──────── Records to use ────────
(* ===== verification/Times.v ===== *)
(** * Instants (package time, internal/wire/instant.go)

    An instant is its count of milliseconds from the Unix epoch.  [Parse] is Go's
    [time.Parse(time.RFC3339, s)], with what it lets through beyond RFC 3339: an hour of
    one digit, a fraction after a comma, and zone offsets up to 24:60. *)

From S2P Require Import Prelude GoStrings Encoding Patterns.

Local Open Scope Z_scope.

(** ** The calendar *)

Definition is_leap (y : Z) : bool := (y mod 4 =? 0) && (negb (y mod 100 =? 0) || (y mod 400 =? 0)).

Definition days_in (m : Z) (leap : bool) : Z :=
  if m =? 2 then (if leap then 29 else 28)
  else if (m =? 4) || (m =? 6) || (m =? 9) || (m =? 11) then 30 else 31.

(** Days from 1970-01-01 to 1 January of a year, and to the first of a month. *)
Definition days_before_year (y : Z) : Z :=
  365 * (y - 1970) + ((y - 1) / 4 - 492) - ((y - 1) / 100 - 19) + ((y - 1) / 400 - 4).

Fixpoint days_before_month (n : nat) (leap : bool) : Z :=
  match n with
  | O => 0
  | S n' => days_before_month n' leap + days_in (Z.of_nat n) leap
  end.

Definition days_of (y m d : Z) : Z :=
  days_before_year y + days_before_month (Z.to_nat (m - 1)) (is_leap y) + (d - 1).

(** The year and the day of the year, by cycles of 400, 100, 4 and 1 years. *)
Definition year_of (days : Z) : Z * Z :=
  let n := days + 719162 in
  let r := n mod 146097 in
  let b := Z.min 3 (r / 36524) in
  let r := r - 36524 * b in
  let c := r / 1461 in
  let r := r mod 1461 in
  let d := Z.min 3 (r / 365) in
  (400 * (n / 146097) + 100 * b + 4 * c + d + 1, r - 365 * d).

(** The month and the day of the month of a day of the year. *)
Fixpoint month_of (months : nat) (m yday : Z) (leap : bool) : Z * Z :=
  match months with
  | O => (m, yday + 1)
  | S months' => if yday <? days_in m leap then (m, yday + 1) else month_of months' (m + 1) (yday - days_in m leap) leap
  end.

(** ** Parsing *)

Definition digit_at (s : string) : option Z :=
  match s with String c _ => Z.of_N <$> digit_value c | EmptyString => None end.

Definition tail (s : string) : string := match s with String _ s' => s' | EmptyString => EmptyString end.

(** [getnum]: one or two digits. *)
Definition getnum (s : string) (fixed : bool) : option (Z * string) :=
  match digit_at s with
  | None => None
  | Some a =>
      match digit_at (tail s) with
      | None => if fixed then None else Some (a, tail s)
      | Some b => Some (10 * a + b, tail (tail s))
      end
  end.

Definition literal (n : Z) (s : string) : option string :=
  match s with String c s' => if byte_of c =? n then Some s' else None | EmptyString => None end.

Definition year4 (s : string) : option (Z * string) :=
  p ← getnum s true; let '(a, s1) := (p : Z * string) in
  q ← getnum s1 true; let '(b, s2) := (q : Z * string) in Some (100 * a + b, s2).

(** The fraction of a second, in nanoseconds: at most nine digits count. *)
Fixpoint frac_digits (s : string) (scale : Z) : Z * string :=
  match s with
  | String c s' =>
      match digit_value c with
      | Some v => let '(n, rest) := frac_digits s' (scale / 10) in (Z.of_N v * scale + n, rest)
      | None => (0, s)
      end
  | EmptyString => (0, EmptyString)
  end.

Definition fraction (s : string) : Z * string :=
  match s with
  | String c s' =>
      if ((byte_of c =? 46) || (byte_of c =? 44)) && negb (bool_decide (digit_at s' = None))
      then frac_digits s' 100000000 else (0, s)
  | EmptyString => (0, EmptyString)
  end.

(** The zone: [Z], or a sign and [hh:mm]; its offset in seconds. *)
Definition zone (s : string) : option (Z * string) :=
  match s with
  | EmptyString => None
  | String c s' =>
      if byte_of c =? 90 then Some (0, s')
      else
        p ← getnum s' true; let '(hr, s1) := (p : Z * string) in
        s2 ← literal 58 s1;
        q ← getnum s2 true; let '(mm, s3) := (q : Z * string) in
        if (24 <? hr) || (60 <? mm) then None
        else if byte_of c =? 43 then Some ((hr * 60 + mm) * 60, s3)
        else if byte_of c =? 45 then Some (- ((hr * 60 + mm) * 60), s3)
        else None
  end.

Definition between (lo hi n : Z) : option unit := if (lo <=? n) && (n <=? hi) then Some tt else None.

(** The instant in milliseconds, [UTC().UnixMilli()]: nanoseconds are cut off. *)
Definition Parse (s : string) : option Z :=
  y ← year4 s; let '(year, s) := (y : Z * string) in
  s ← literal 45 s;
  p ← getnum s true; let '(month, s) := (p : Z * string) in
  _ ← between 1 12 month;
  s ← literal 45 s;
  p ← getnum s true; let '(day, s) := (p : Z * string) in
  s ← literal 84 s;
  p ← getnum s false; let '(hour, s) := (p : Z * string) in
  _ ← between 0 23 hour;
  s ← literal 58 s;
  p ← getnum s true; let '(minute, s) := (p : Z * string) in
  _ ← between 0 59 minute;
  s ← literal 58 s;
  p ← getnum s true; let '(sec, s) := (p : Z * string) in
  _ ← between 0 59 sec;
  let '(nsec, s) := fraction s in
  p ← zone s; let '(offset, s) := (p : Z * string) in
  _ ← between 1 (days_in month (is_leap year)) day;
  if bool_decide (s = EmptyString) then
    Some ((days_of year month day * 86400 + hour * 3600 + minute * 60 + sec - offset) * 1000 + nsec / 1000000)
  else None.

(** ** Printing (wire.Instant) *)

Definition digit_char (n : Z) : Ascii.ascii := char_of (48 + n).
Definition two (n : Z) (s : string) : string := String (digit_char (n / 10)) (String (digit_char (n mod 10)) s).
Definition lit (n : Z) (s : string) : string := String (char_of n) s.

(** [t.UTC().Format("2006-01-02T15:04:05.000Z")]. *)
Definition Format (ms : Z) : string :=
  let days := ms / 86400000 in
  let of_day := ms mod 86400000 in
  let '(year, yday) := year_of days in
  let '(month, day) := month_of 11 1 yday (is_leap year) in
  let sec := of_day / 1000 in
  let milli := of_day mod 1000 in
  two (year / 100) (two (year mod 100) (lit 45 (two month (lit 45 (two day (lit 84 (two (sec / 3600)
    (lit 58 (two (sec / 60 mod 60) (lit 58 (two (sec mod 60) (lit 46
    (String (digit_char (milli / 100)) (two (milli mod 100) (lit 90 EmptyString))))))))))))))).

(** The zero [time.Time] is 0001-01-01T00:00:00Z. *)
Definition zero_time : Z := -62135596800000.

Definition Instant (t : Z) : string := if t =? zero_time then EmptyString else Format t.
Definition InstantPtr (t : Z) : option string := if t =? zero_time then None else Some (Instant t).
Definition InstantMS (ms : Z) : option string := if ms =? 0 then None else InstantPtr ms.

Example parse_epoch : Parse "1970-01-01T00:00:00Z" = Some 0.
Proof. reflexivity. Qed.
Example parse_instant : Parse "2026-09-06T09:41:02Z" = Some 1788687662000.
Proof. reflexivity. Qed.
Example parse_zone : Parse "2024-02-29T23:59:59.9999+01:30" = Some 1709245799999.
Proof. reflexivity. Qed.
Example parse_no_day : Parse "2023-02-29T00:00:00Z" = None.
Proof. reflexivity. Qed.
Example parse_lenient : Parse "2026-09-06T9:41:02,5Z" = Some 1788687662500.
Proof. reflexivity. Qed.

(** ** Reading back what is printed *)

Lemma digit_back n : 0 <= n < 10 -> digit_value (digit_char n) = Some (Z.to_N n).
Proof.
  intros Hn. assert (forall k, (k < 10)%nat -> digit_value (digit_char (Z.of_nat k)) = Some (N.of_nat k)) as H.
  { intros k Hk. do 10 (destruct k as [|k]; [reflexivity|]). lia. }
  specialize (H (Z.to_nat n) ltac:(lia)). rewrite Z2Nat.id in H by lia. rewrite H. f_equal. lia.
Qed.

Lemma digit_at_back n s : 0 <= n < 10 -> digit_at (String (digit_char n) s) = Some n.
Proof. intros Hn. unfold digit_at. rewrite digit_back by done. simpl. f_equal. lia. Qed.

Lemma getnum_two n s fixed : 0 <= n < 100 -> getnum (two n s) fixed = Some (n, s).
Proof.
  intros Hn. unfold getnum, two. pose proof (Z.div_mod n 10). pose proof (Z.mod_pos_bound n 10). rewrite digit_at_back by (split; [apply Z.div_pos|apply Z.div_lt_upper_bound]; lia).
  cbn [tail]. rewrite digit_at_back by lia. do 2 f_equal. lia.
Qed.

Lemma literal_lit n s : 0 <= n < 256 -> literal n (lit n s) = Some s.
Proof. intros Hn. unfold literal, lit. rewrite byte_of_char by done. by rewrite Z.eqb_refl. Qed.

Lemma year4_two a b s : 0 <= a < 100 -> 0 <= b < 100 -> year4 (two a (two b s)) = Some (100 * a + b, s).
Proof. intros Ha Hb. unfold year4. rewrite getnum_two by done. cbn [mbind option_bind]. by rewrite getnum_two by done. Qed.

Lemma between_in lo hi n : lo <= n <= hi -> between lo hi n = Some tt.
Proof. intros H. unfold between. by rewrite (proj2 (Z.leb_le _ _)), (proj2 (Z.leb_le _ _)) by lia. Qed.

Lemma zone_z : zone (lit 90 EmptyString) = Some (0, EmptyString).
Proof. reflexivity. Qed.

Lemma digit_value_z : digit_value (char_of 90) = None.
Proof. reflexivity. Qed.

Lemma fraction_milli m : 0 <= m < 1000 ->
  fraction (lit 46 (String (digit_char (m / 100)) (two (m mod 100) (lit 90 EmptyString)))) =
    (m * 1000000, lit 90 EmptyString).
Proof.
  intros Hm. unfold fraction, lit. change (byte_of (char_of 46)) with 46. cbn [Z.eqb Pos.eqb orb].
  pose proof (Z.div_mod m 100). pose proof (Z.mod_pos_bound m 100). set (q := m / 100) in *. set (r := m mod 100) in *.
  rewrite digit_at_back by lia. rewrite bool_decide_eq_false_2 by done. cbn [negb andb]. unfold two.
  pose proof (Z.div_mod r 10). pose proof (Z.mod_pos_bound r 10).
  cbn [frac_digits]. rewrite !digit_back by lia. rewrite digit_value_z. cbv beta iota zeta.
  change (100000000 / 10 / 10) with 1000000. change (100000000 / 10) with 10000000. f_equal. lia.
Qed.

(** The calendar decomposition is exact. *)
Lemma year_of_spec days : let '(y, d) := year_of days in
  days = days_before_year y + d /\ 0 <= d < 365 + Z.b2z (is_leap y) /\ (-719528 <= days <= 2932896 -> 0 <= y <= 9999).
Proof.
  unfold year_of, days_before_year, is_leap. cbv zeta. set (n := days + 719162).
  set (a := n / 146097). set (r := n mod 146097). set (b := Z.min 3 (r / 36524)). set (r1 := r - 36524 * b).
  set (c := r1 / 1461). set (r2 := r1 mod 1461). set (d := Z.min 3 (r2 / 365)).
  pose proof (Z.div_mod n 146097 ltac:(lia)) as E0. pose proof (Z.mod_pos_bound n 146097 ltac:(lia)) as B0. fold a r in E0, B0.
  pose proof (Z.div_mod r 36524 ltac:(lia)) as E1. pose proof (Z.mod_pos_bound r 36524 ltac:(lia)) as B1.
  pose proof (Z.div_mod r1 1461 ltac:(lia)) as E2. pose proof (Z.mod_pos_bound r1 1461 ltac:(lia)) as B2. fold c r2 in E2, B2.
  pose proof (Z.div_mod r2 365 ltac:(lia)) as E3. pose proof (Z.mod_pos_bound r2 365 ltac:(lia)) as B3.
  set (q1 := r / 36524) in *. set (q3 := r2 / 365) in *. set (m1 := r mod 36524) in *. set (m3 := r2 mod 365) in *.
  assert (0 <= b <= 3 /\ 0 <= r1 /\ (b < 3 -> r1 < 36524) /\ r1 <= 36524) as (Hb & Hr1 & Hr1' & Hr1'') by (unfold b, r1; lia).
  assert (0 <= c <= 24) as Hc by lia.
  assert (0 <= d <= 3 /\ 0 <= r2 - 365 * d /\ (d < 3 -> r2 - 365 * d < 365) /\ r2 - 365 * d <= 365) as (Hd & Hy & Hy' & Hy'') by (unfold d; lia).
  assert (r = 36524 * b + r1) as Er by (unfold r1; lia).
  clearbody b r1 c r2 d a r q1 q3 m1 m3. replace (400 * a + 100 * b + 4 * c + d + 1 - 1) with (400 * a + 100 * b + 4 * c + d) by lia.
  assert ((400 * a + 100 * b + 4 * c + d) / 4 = 100 * a + 25 * b + c) as -> by (symmetry; apply (Z.div_unique _ 4 _ d); lia).
  assert ((400 * a + 100 * b + 4 * c + d) / 100 = 4 * a + b) as -> by (symmetry; apply (Z.div_unique _ 100 _ (4 * c + d)); lia).
  assert ((400 * a + 100 * b + 4 * c + d) / 400 = a) as -> by (symmetry; apply (Z.div_unique _ 400 _ (100 * b + 4 * c + d)); lia).
  split; [unfold n in E0; lia|]. split; [|unfold n in E0; lia]. split; [lia|].
  destruct (decide (d = 3)) as [->|Hd3]; [|destruct (_ && _); simpl; lia].
  replace (400 * a + 100 * b + 4 * c + 3 + 1) with ((100 * a + 25 * b + c + 1) * 4) by lia.
  rewrite Z.mod_mul by lia. cbn [Z.eqb andb].
  destruct (decide (c = 24)) as [->|Hc24].
  - replace ((100 * a + 25 * b + 24 + 1) * 4) with ((4 * a + b + 1) * 100) by lia. rewrite Z.mod_mul by lia. cbn [Z.eqb negb orb].
    destruct (decide (b = 3)) as [->|Hb3]; [|destruct (_ =? _); simpl; lia].
    replace ((4 * a + 3 + 1) * 100) with ((a + 1) * 400) by lia. rewrite Z.mod_mul by lia. simpl. lia.
  - assert (((100 * a + 25 * b + c + 1) * 4) mod 100 = 4 * c + 4) as ->
      by (symmetry; apply (Z.mod_unique _ 100 (4 * a + b)); lia).
    rewrite (proj2 (Z.eqb_neq (4 * c + 4) 0)) by lia. simpl. lia.
Qed.

Definition month_good (leap : bool) (yday : Z) : bool :=
  let '(m, d) := month_of 11 1 yday leap in
  (1 <=? m) && (m <=? 12) && (1 <=? d) && (d <=? days_in m leap) && (d <=? 31) &&
  (days_before_month (Z.to_nat (m - 1)) leap + (d - 1) =? yday).

Lemma month_of_spec leap yday : 0 <= yday < 365 + Z.b2z leap -> month_good leap yday = true.
Proof.
  intros Hy. assert (forallb (fun n => month_good leap (Z.of_nat n)) (seq 0 (365 + Z.to_nat (Z.b2z leap))) = true) as H
    by (destruct leap; vm_compute; reflexivity).
  rewrite forallb_forall in H. specialize (H (Z.to_nat yday)). rewrite Z2Nat.id in H by lia. apply H, in_seq.
  destruct leap; simpl in *; lia.
Qed.

Lemma clock_split sec : 0 <= sec < 86400 ->
  0 <= sec / 3600 <= 23 /\ 0 <= sec / 60 mod 60 <= 59 /\ 0 <= sec mod 60 <= 59 /\
  sec / 3600 * 3600 + sec / 60 mod 60 * 60 + sec mod 60 = sec.
Proof.
  intros Hs. pose proof (Z.div_mod sec 60 ltac:(lia)) as E1. pose proof (Z.mod_pos_bound sec 60 ltac:(lia)).
  pose proof (Z.div_mod (sec / 60) 60 ltac:(lia)) as E2. pose proof (Z.mod_pos_bound (sec / 60) 60 ltac:(lia)).
  rewrite Z.div_div in E2 by lia. change (60 * 60) with 3600 in E2. lia.
Qed.

(** An instant the API prints is the instant it reads back.
    For every instant of the years 0000 to 9999, [Parse] of the rendering [Instant]
    gives (RFC 3339, UTC, three fractional digits) is that instant, to the millisecond;
    the zero time alone has no rendering. *)
Theorem instant_roundtrip ms :
  -62167219200000 <= ms <= 253402300799999 -> ms <> zero_time -> Parse (Instant ms) = Some ms.
Proof.
  intros Hms Hz. unfold Instant. rewrite (proj2 (Z.eqb_neq _ _)) by done. unfold Format. cbv zeta.
  pose proof (Z.div_mod ms 86400000 ltac:(lia)) as Ed. pose proof (Z.mod_pos_bound ms 86400000 ltac:(lia)) as Bd.
  set (days := ms / 86400000) in *. set (of_day := ms mod 86400000) in *.
  pose proof (year_of_spec days) as Hy. destruct (year_of days) as [year yday] eqn:Ey. destruct Hy as (Edays & Hyday & Hyear).
  specialize (Hyear ltac:(lia)). pose proof (month_of_spec (is_leap year) yday Hyday) as Hm. unfold month_good in Hm.
  destruct (month_of 11 1 yday (is_leap year)) as [month day] eqn:Em. bool_to_prop.
  pose proof (Z.div_mod of_day 1000 ltac:(lia)) as Es. pose proof (Z.mod_pos_bound of_day 1000 ltac:(lia)) as Bs.
  set (sec := of_day / 1000) in *. set (milli := of_day mod 1000) in *.
  destruct (clock_split sec ltac:(lia)) as (Hh & Hmin & Hsec & Hclock).
  pose proof (Z.div_mod year 100 ltac:(lia)) as Eyr. pose proof (Z.mod_pos_bound year 100 ltac:(lia)) as Byr.
  clearbody sec milli of_day days.
  assert (forall A B (a : A) (f : A -> option B), (Some a ≫= f) = f a) as Hbind by done.
  unfold Parse.
  rewrite year4_two, Hbind, literal_lit, Hbind, getnum_two, Hbind, between_in, Hbind by lia.
  rewrite literal_lit, Hbind, getnum_two, Hbind, literal_lit, Hbind, getnum_two, Hbind, (between_in 0 23), Hbind by lia.
  rewrite literal_lit, Hbind, getnum_two, Hbind, (between_in 0 59), Hbind by lia.
  rewrite literal_lit, Hbind, getnum_two, Hbind, (between_in 0 59), Hbind by lia.
  rewrite fraction_milli by lia. rewrite zone_z, Hbind.
  replace (100 * (year / 100) + year mod 100) with year by lia. rewrite between_in, Hbind by lia.
  rewrite bool_decide_eq_true_2 by done. rewrite Z.div_mul by lia. unfold days_of. f_equal. lia.
Qed.

Lemma instant_roundtrip_witness :
  Instant 1788687662005 = "2026-09-06T09:41:02.005Z"%string /\ Parse (Instant 1788687662005) = Some 1788687662005.
Proof. split; [reflexivity|]. apply (instant_roundtrip 1788687662005); unfold zero_time; lia. Defined.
────────
### Exercise aim:
Retype exactly the lines from the first line of the records above through the line containing "Definition days_before_year (y", both included, and nothing else.

### Answer to this exercise:
(* ===== verification/Times.v ===== *)
(** * Instants (package time, internal/wire/instant.go)

    An instant is its count of milliseconds from the Unix epoch.  [Parse] is Go's
    [time.Parse(time.RFC3339, s)], with what it lets through beyond RFC 3339: an hour of
    one digit, a fraction after a comma, and zone offsets up to 24:60. *)

From S2P Require Import Prelude GoStrings Encoding Patterns.

Local Open Scope Z_scope.

(** ** The calendar *)

Definition is_leap (y : Z) : bool := (y mod 4 =? 0) && (negb (y mod 100 =? 0) || (y mod 400 =? 0)).

Definition days_in (m : Z) (leap : bool) : Z :=
  if m =? 2 then (if leap then 29 else 28)
  else if (m =? 4) || (m =? 6) || (m =? 9) || (m =? 11) then 30 else 31.

(** Days from 1970-01-01 to 1 January of a year, and to the first of a month. *)
Definition days_before_year (y : Z) : Z :=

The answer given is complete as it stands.